- _Task prompt_:
Run through the data and copy out every line that mentions the word "exact".

- _Task input_:
##########

Lemma bin_insert_loop_ok fuel h tr a c t k x :
  zip h c t -> t <> AA.E -> fresh_node h c t k x -> (AA.size t + 1 < fuel)%nat ->
  exists h', bin_insert_loop get_key fuel k (ptr t) (Astore h tr a) = Some (tt, Astore h' tr a) /\
    zip h' (ins_path x t c) (AA.N k 1 AA.E x AA.E) /\ others h h' (k :: ctx_ids c ++ AA.ids t).
Proof.
  revert h c t. induction fuel as [|fuel IH]; intros h c t Hz Ht Hk Hfuel; [lia|].
  pose proof Hz as [Hc Htr Hnd Hs]. destruct t as [|i lv l d r]; [done|].
  destruct (zip_get _ _ _ _ _ _ _ Hz) as (Hi & Hlv & Hn & Hl & Hr).
  pose proof Hk as (Hkr & Hout & Hq).
  assert (Hik : i <> k) by (intros ->; apply Hout; rewrite AA.ids_cons; set_solver).
  cbn [bin_insert_loop]. change (ptr (AA.N i lv l d r)) with i. rewrite (proj2 (Z.eqb_neq _ _) Hik).
  rewrite (ST_run _ _ _ _ _ (node_get_ok _ _ _ _ _ Hq)). cbn [an_data].
  assert (Hcmp : compare_node get_key (get_key x) i (Astore h tr a) =
    Some (AA.atree_compare get_key (get_key x) d, Astore h tr a)).
  { unfold compare_node. by rewrite (ST_run _ _ _ _ _ (node_get_ok _ _ _ _ _ Hn)). }
  rewrite (ST_run _ _ _ _ _ Hcmp), (ST_run _ _ _ _ _ (node_get_ok _ _ _ _ _ Hn)). cbn [ins_path].
  set (dir := negb (AA.atree_compare get_key (get_key x) d <? 0)).
  set (f := Frame dir i lv d (if dir then l else r)). set (u := if dir then r else l).
  assert (Hplug : plug f u = AA.N i lv l d r) by (unfold f, u, plug; by destruct dir).
  assert (Hleaf : leaf dir (Anode (parent_of c) (ptr l) (ptr r) lv d) = ptr u) by (unfold u; by destruct dir).
  assert (Hpath : (if AA.atree_compare get_key (get_key x) d <? 0
                   then ins_path x l (Frame false i lv d r :: c) else ins_path x r (Frame true i lv d l :: c)) =
                  ins_path x u (f :: c)).
  { unfold u, f, dir. by destruct (_ <? 0). }
  assert (Hu : tree_in h i u) by (unfold u; by destruct dir).
  rewrite Hpath, Hleaf, (ST_run _ _ _ _ _ (is_nil_tree _ _ _ _ _ Hs Hu)).
  rewrite <- Hplug in Hz, Hk. apply zip_plug in Hz. apply fresh_plug in Hk.
  destruct u as [|j lj ul e ur] eqn:Hue; cbn [is_E].
  - destruct (attach_ok h tr a c f k x Hz Hk) as (h1 & Hrun1 & Hz1 & Ho1).
    change (fr_id f) with i in Hrun1. change (fr_side f) with dir in Hrun1. rewrite (ST_run _ _ _ _ _ Hrun1).
    pose proof Hz1 as [(_ & _ & Hn1 & _) _ _ _].
    rewrite (ST_run _ _ _ _ _ (node_get_ok _ _ _ _ _ Hn1)).
    assert (Hl1 : leaf dir (frame_node sentinel (parent_of c) (ptr (AA.N k 1 AA.E x AA.E)) f) = k)
      by (unfold frame_node; simpl fr_side; by destruct dir).
    rewrite Hl1. destruct fuel as [|fuel]; [simpl in Hfuel; lia|]. cbn [bin_insert_loop]. rewrite Z.eqb_refl.
    exists h1. split; [done|]. split; [done|]. rewrite <- Hplug.
    eapply others_perm; [|exact Ho1]. by rewrite focus_ids, app_nil_r.
  - rewrite (ST_run (mret tt) _ _ tt (Astore h tr a)) by done.
    rewrite (ST_run _ _ _ _ _ (node_get_ok _ _ _ _ _ Hn)), Hleaf.
    destruct (IH h (f :: c) (AA.N j lj ul e ur)) as (h1 & Hrun1 & Hz1 & Ho1); [done|done|done| |].
    { assert (AA.size (plug f (AA.N j lj ul e ur)) = AA.size (AA.N i lv l d r)) as Hsz by by rewrite Hplug.
      rewrite plug_nd in Hsz. unfold nd in Hsz. destruct (fr_side f); simpl in *; lia. }
    exists h1. split; [done|]. split; [done|]. rewrite <- Hplug.
    eapply others_perm; [|exact Ho1]. by rewrite focus_ids.
Qed.

Lemma ins_path_nonempty x t c : c <> [] -> ins_path x t c <> [].
Proof.
  revert c. induction t as [|i lv l IHl d r IHr]; intros c Hc; [done|]. cbn [ins_path].
  destruct (_ <? 0); auto.
Qed.

Lemma bin_insert_ok h tr a t k x :
  zip h [] t -> at_root tr = ptr t -> fresh_node h [] t k x ->
  exists h' tr', atree_bin_insert get_key k (Astore h tr a) = Some (tt, Astore h' tr' a) /\
    zip h' (ins_path x t []) (AA.N k 1 AA.E x AA.E) /\
    at_root tr' = ptr (plugs (ins_path x t []) (AA.N k 1 AA.E x AA.E)) /\ at_nodes tr' = at_nodes tr /\
    others h h' (k :: AA.ids t).
Proof.
  intros Hz Hroot Hk. pose proof Hz as [Hc Ht Hnd Hs]. unfold atree_bin_insert, root_get.
  rewrite (ST_run _ _ _ (at_root tr) (Astore h tr a)) by done. rewrite Hroot.
  rewrite (ST_run _ _ _ _ _ (is_nil_tree _ _ _ _ _ Hs Ht)). destruct t as [|i lv l d r]; cbn [is_E].
  - destruct Hk as ([Hk0 Hks] & Hout & Hq). exists h, (Atree k (at_nodes tr)). split; [done|].
    split; [|by split_and!]. split; [done| |by apply NoDup_singleton|done].
    split; [done|]. split; [lia|]. by split.
  - destruct (bin_insert_loop_ok (S (base.size h)) h tr a [] (AA.N i lv l d r) k x Hz) as (h1 & Hrun & Hz1 & Ho1);
      [done|done| |].
    { destruct Hk as (_ & Hout & Hq). rewrite <- length_ids.
      enough (length (k :: AA.ids (AA.N i lv l d r)) <= base.size h)%nat as Hle by (cbn [length] in Hle; lia).
      apply nodup_dom; [by apply NoDup_cons|]. intros y [->|Hy]%elem_of_cons; [by eexists|].
      by eapply zip_dom. }
    exists h1, tr. split; [exact Hrun|]. split; [exact Hz1|]. split; [|by split].
    rewrite Hroot. rewrite <- (plugs_path x (AA.N i lv l d r) []) at 1. apply ptr_plugs_any.
    cbn [ins_path]. destruct (_ <? 0); by apply ins_path_nonempty.
Qed.

Lemma size_insert k x t : AA.aa t -> AA.size (AA.insert get_key k x t) = S (AA.size t).
Proof.
  intros Haa. rewrite <- !length_ids. by rewrite (AA.insert_ids get_key k x t Haa).
Qed.

Lemma atree_insert_ok s t x :
  holds_tree s t -> alloc_room (as_slab s) -> Z.of_nat (AA.size t) < 2 ^ 32 - 1 ->
  (forall p a', alloc (as_slab s) = Some (p, a') -> p <> sentinel) ->
  exists node s', atree_insert sentinel get_key x s = Some (node, s') /\
    holds_tree s' (AA.insert get_key node x t) /\ ~ alloc_live (as_slab s) node /\
    others (as_nodes s) (as_nodes s') (node :: AA.ids t).
Proof.
  destruct s as [h tr a]. intros [Hz Hroot Hcount Haa Hsize Hinv Hlive] Hroom Hsz Hnew. simpl in *.
  destruct (alloc_total a Hinv Hroom) as (k & a' & Hal). destruct (alloc_ok a k a' Hinv Hal) as (Hinv' & Hk0 & Hkn & Hlive').
  assert (Hks : k <> sentinel) by (by eapply Hnew).
  assert (Hout : k ∉ AA.ids t) by (intros Hin; by apply Hkn, Hlive).
  set (h1 := <[k := Anode NULL sentinel sentinel 1 x]> h).
  assert (Hz1 : zip h1 [] t).
  { eapply zip_frame; [| |exact Hz].
    - intros i Hi. unfold h1. apply lookup_insert_ne. by intros <-.
    - destruct (zp_sentinel _ _ _ _ Hz) as (? & ? & q & ?). unfold h1.
      split; [done|]. split; [|exists q]; by rewrite lookup_insert_ne. }
  assert (Hfresh : fresh_node h1 [] t k x).
  { split; [done|]. split; [done|]. apply lookup_insert_eq. }
  destruct (bin_insert_ok h1 tr a' t k x Hz1 Hroot Hfresh) as (h2 & tr2 & Hrun2 & Hz2 & Hr2 & Hn2 & Ho2).
  set (c := ins_path x t []) in *. set (u := AA.N k 1 AA.E x AA.E) in *.
  assert (Hu : AA.aa u) by (simpl; lia).
  assert (Hbal : balance u = u) by done.
  assert (Hgr : AA.grown AA.E (balance u)) by (rewrite Hbal; unfold AA.grown, AA.rlevel; simpl; lia).
  assert (Hpath : plugs c AA.E = t) by apply (plugs_path x t []).
  pose proof (low_levels t Haa Hsize) as Hlow.
  destruct (insert_repair_ok (S (base.size h2)) h2 tr2 a' c u AA.E Hz2 Hr2) as (h3 & Hrun3 & Hz3 & Ho3);
    [done| |by rewrite Hpath|rewrite Hpath; lia|done|simpl; lia|].
  { pose proof (zip_size h2 c u Hz2). pose proof (length_ctx c). simpl in *. lia. }
  assert (Hups : ups balance c (balance u) = AA.insert get_key k x t) by (rewrite Hbal; symmetry; apply (insert_ups k x t [])).
  rewrite Hups in Hrun3, Hz3. eexists k, _. split; [|split; [split|split]].
  - unfold atree_insert. assert (Hmk : make_anode sentinel x (Astore h tr a) = Some (k, Astore h1 tr a'))
      by (unfold make_anode; simpl; by rewrite Hal).
    rewrite (ST_run _ _ _ _ _ Hmk), (ST_run _ _ _ _ _ Hrun2).
    rewrite (ST_run (with_fuel _) _ _ tt _ Hrun3). reflexivity.
  - exact Hz3.
  - done.
  - simpl. rewrite Hn2, Hcount, size_insert by done. rewrite w32_small by lia. lia.
  - by apply AA.insert_aa.
  - rewrite size_insert by done. lia.
  - done.
  - intros y. rewrite (AA.insert_ids get_key k x t Haa). intros [->|Hy]%elem_of_cons; apply Hlive'; [by right|left; by apply Hlive].
  - done.
  - intros y Hy Hys. simpl. apply not_elem_of_cons in Hy as [Hyk Hyt].
    rewrite Ho3; [|intros Hin; apply Hyt|done].
    + rewrite Ho2; [|by apply not_elem_of_cons|done]. unfold h1. by apply lookup_insert_ne.
    + assert (Hp : ctx_ids c ≡ₚ AA.ids t).
      { rewrite <- Hpath, ids_plugs. by rewrite app_nil_r. }
      apply elem_of_app in Hin as [Hin|Hin]; [by rewrite <- Hp|]. exfalso. apply Hyk.
      apply list_elem_of_singleton in Hin. done.
Qed.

##########

- _Solved problem_:
    eapply others_perm; [|exact Ho1]. by rewrite focus_ids, app_nil_r.
    eapply others_perm; [|exact Ho1]. by rewrite focus_ids.
    exists h1, tr. split; [exact Hrun|]. split; [exact Hz1|]. split; [|by split].
  { eapply zip_frame; [| |exact Hz].
  - exact Hz3.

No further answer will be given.